Kent talks with Annie Sexton, developer educator at ngrok, about the durable skills engineers need as AI changes the shape of software work.
They cover how to teach complex technical ideas without assuming too much, why curiosity keeps engineers from becoming button pushers, how pacing and storytelling make educational content work, and why UX and product judgment are becoming harder to ignore.
(00:00) - Meet Annie Sexton
(02:15) - Teaching for the mid-level developer
(05:48) - Jobs to be done for technical education
(08:19) - Which fundamentals still matter with AI?

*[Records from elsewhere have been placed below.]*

(** Admission to the I/Q listener, for a request that arrived complete while the
    session is current: the client is admitted exactly when the request is a valid I/Q
    request, both frequencies are 32-bit and a filter plan exists for its rate, bandwidth
    and offset; it then gets the requested frequency and rate, the plan's bandwidth, a
    filter in its initial state for exactly that plan and a cursor at the end of the
    ring.  In particular the bandwidth [rtlsdr_dsp_validate] returns is one for which
    [rtlsdr_dsp_create] finds the same plan. *)
Theorem admission_iq (libm : Libm) r e fft_plan cf cr ring allocs :
  req_ok r -> is_u 64 cf -> is_u 64 cr -> (forall k, allocs k = true) ->
  ce_stopping e = false -> ce_epoch e = 1 ->
  let outcome := client_handler_admit (0, req_wire r) RTLSTREAM_MODE_IQ 1 e fft_plan cf cr ring
                 true true allocs in
  (forall p, valid_req r = true -> req_mode r = RTLSTREAM_MODE_IQ ->
     req_freq r <= UINT32_MAX -> cf <= UINT32_MAX ->
     make_plan cr (req_rate r) (req_bandwidth r) (req_freq r - cf) = Some p ->
     exists d, outcome = AdmitIq (req_freq r) (req_rate r) (plan_bandwidth p) d
                         (mk_cursor (next_seq ring) (generation ring)) /\
       rtlsdr_dsp_create true true allocs cr (req_rate r) (plan_bandwidth p) (req_freq r - cf) = Some d /\
       created cr (req_rate r) d) /\
  (valid_req r = false \/ req_mode r <> RTLSTREAM_MODE_IQ \/ UINT32_MAX < req_freq r \/
   UINT32_MAX < cf \/ make_plan cr (req_rate r) (req_bandwidth r) (req_freq r - cf) = None ->
   exists reason, outcome = Rejected reason).
Proof.
  intros Hr Hcf Hcr Hal Es Ee outcome. subst outcome. unfold client_handler_admit. cbn [Z.ltb Z.compare].
  assert (Hdec : rtlsdr_stream_decode_req (Some (mk_req 0 0 0 0 0)) (Some (req_wire r))
    = (if valid_req r then 0 else -1, Some r)).
  { pose proof (decode_wire r [] Hr) as Hw. rewrite app_nil_r in Hw.
    unfold rtlsdr_stream_decode_req. cbv zeta. by rewrite Hw. }
  rewrite Hdec. destruct (client_current 1 e) as [cur w] eqn:Ec.
  pose proof (good_current 1 e (conj Es Ee)) as Hcur. rewrite Ec in Hcur. cbn in Hcur. subst cur.
  destruct Hr as (?&Hfr&Hra&Hbw&?). cbn [negb].
  destruct (valid_req r) eqn:Ev; cbn [Z.ltb Z.compare orb].
  2: { split; [congruence|]. intros _. by eexists. }
  assert (Em : (req_magic r =? RTLSTREAM_MAGIC_REQ) = true)
    by (unfold valid_req in Ev; apply andb_prop in Ev; apply Ev).
  rewrite Em. cbn [negb].
  destruct (Z.eqb_spec (req_mode r) RTLSTREAM_MODE_IQ) as [Emo|]; cbn [negb].
  2: { split; [congruence|]. intros _. by eexists. }
  change (RTLSTREAM_MODE_IQ =? RTLSTREAM_MODE_FFT) with false. cbv iota.
  destruct (Z.ltb_spec UINT32_MAX (req_freq r)), (Z.ltb_spec UINT32_MAX cf); cbn [orb];
    try (split; [lia|]; intros _; by eexists).
  assert (Hoff : is_s 64 (req_freq r - cf)) by clia.
  rewrite (s64_id (req_freq r)), (s64_id cf), s64_id by clia.
  unfold rtlsdr_dsp_validate. destruct (make_plan cr _ _ _) as [p|] eqn:Ep.
  2: { split; [done|]. intros _. by eexists. }
  split; [|intros [?|[?|[?|[?|?]]]]; try done; lia]. intros p' _ _ _ _ [= <-].
  cbn [fmap option_fmap option_map Z.ltb Z.compare].
  pose proof (make_plan_idem _ _ _ _ _ Hcr Hra Hbw Hoff Ep) as Ei.
  assert (Hpb : is_u 64 (plan_bandwidth p)).
  { destruct (make_plan_inv _ _ _ _ _ Hcr Hra Hbw Hoff Ep) as ([]&->&_). clia. }
  destruct (rtlsdr_dsp_create true true allocs cr _ _ _) as [d|] eqn:Ed.
  - exists d. split; [done|]. split; [done|]. by eapply create_created.
  - exfalso. revert Ed. unfold rtlsdr_dsp_create. rewrite Ei. cbn.
    assert (Hcs : forall fs ts cs k, create_stages allocs k fs ts cs <> None).
    { induction fs as [|f fs IH]; intros [|t ts] [|c cs] k; cbn; try done. rewrite Hal. cbn.
      destruct (create_stages allocs (S k) fs ts cs) eqn:E; [done|]. by apply IH in E. }
    destruct (create_stages allocs 0 _ _ _) eqn:E; [done|]. by apply Hcs in E.
Qed.

Lemma admission_iq_witness :
  exists d, @client_handler_admit DspProps.demo_libm
      (0, req_wire (mk_req RTLSTREAM_MAGIC_REQ 100 1000 1000 0)) RTLSTREAM_MODE_IQ 1 demo_current
      false 100 1000 ServerIoProps.demo_ring2 true true (fun _ => true)
    = AdmitIq 100 1000 1000 d (mk_cursor 0 1).
Proof.
  destruct (admission_iq DspProps.demo_libm (mk_req RTLSTREAM_MAGIC_REQ 100 1000 1000 0) demo_current
    false 100 1000 ServerIoProps.demo_ring2 (fun _ => true)) as [H _];
    try reflexivity; try (repeat split; vm_compute; congruence).
  destruct (H (default (mk_plan 0 0 [] [] []) (make_plan 1000 1000 1000 0))) as (d&E&_);
    try reflexivity; try (vm_compute; congruence).
  exists d. exact E.
Defined.

End ServerProps.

(12:13) - Tricking people into learning
(18:27) - Measuring educational content
(23:13) - Pacing, hooks, and retention
(30:12) - Education as trust-building
(35:23) - Curiosity and engineering joy in the AI era
(40:11) - UX as a differentiator
(43:40) - Homework: make users awesome and audit a product
Annie Sexton is a developer educator, software engineer, and technical video creator whose work has focused on making difficult infrastructure and software concepts feel approachable. In this conversation, she and Kent talk about teaching developers in an AI-heavy world, where syntax and implementation details are cheaper but curiosity, taste, pacing, and user empathy matter more.
A major thread in the episode is education as product work. Annie describes writing for the mid-level JavaScript developer, using curiosity to pull people into topics they did not expect to care about, and treating comments, retention, and repeated confusion as feedback loops. Kent connects that to jobs to be done, teaching with agents enabled, and the need to understand what learners actually need now instead of preserving old rituals just because they were once necessary.
They also dig into the emotional and practical shift AI has created for engineers. Annie talks honestly about losing some of the old joy of hands-on coding while finding a new place for that energy in product thinking, UX, and education. The episode closes with two concrete pieces of homework: read Badass: Making Users Awesome, and practice noticing every little point of friction in a product you almost chose but did not.
Homework
Read Badass: Making Users Awesome by Kathy Sierra and pay attention to the shift from making an impressive product to making users feel capable.
Pick a product you considered using but rejected, then go through its onboarding or core flow again.
Write down every specific point of friction, confusion, hidden error, awkward field, or moment where your eyes glaze over.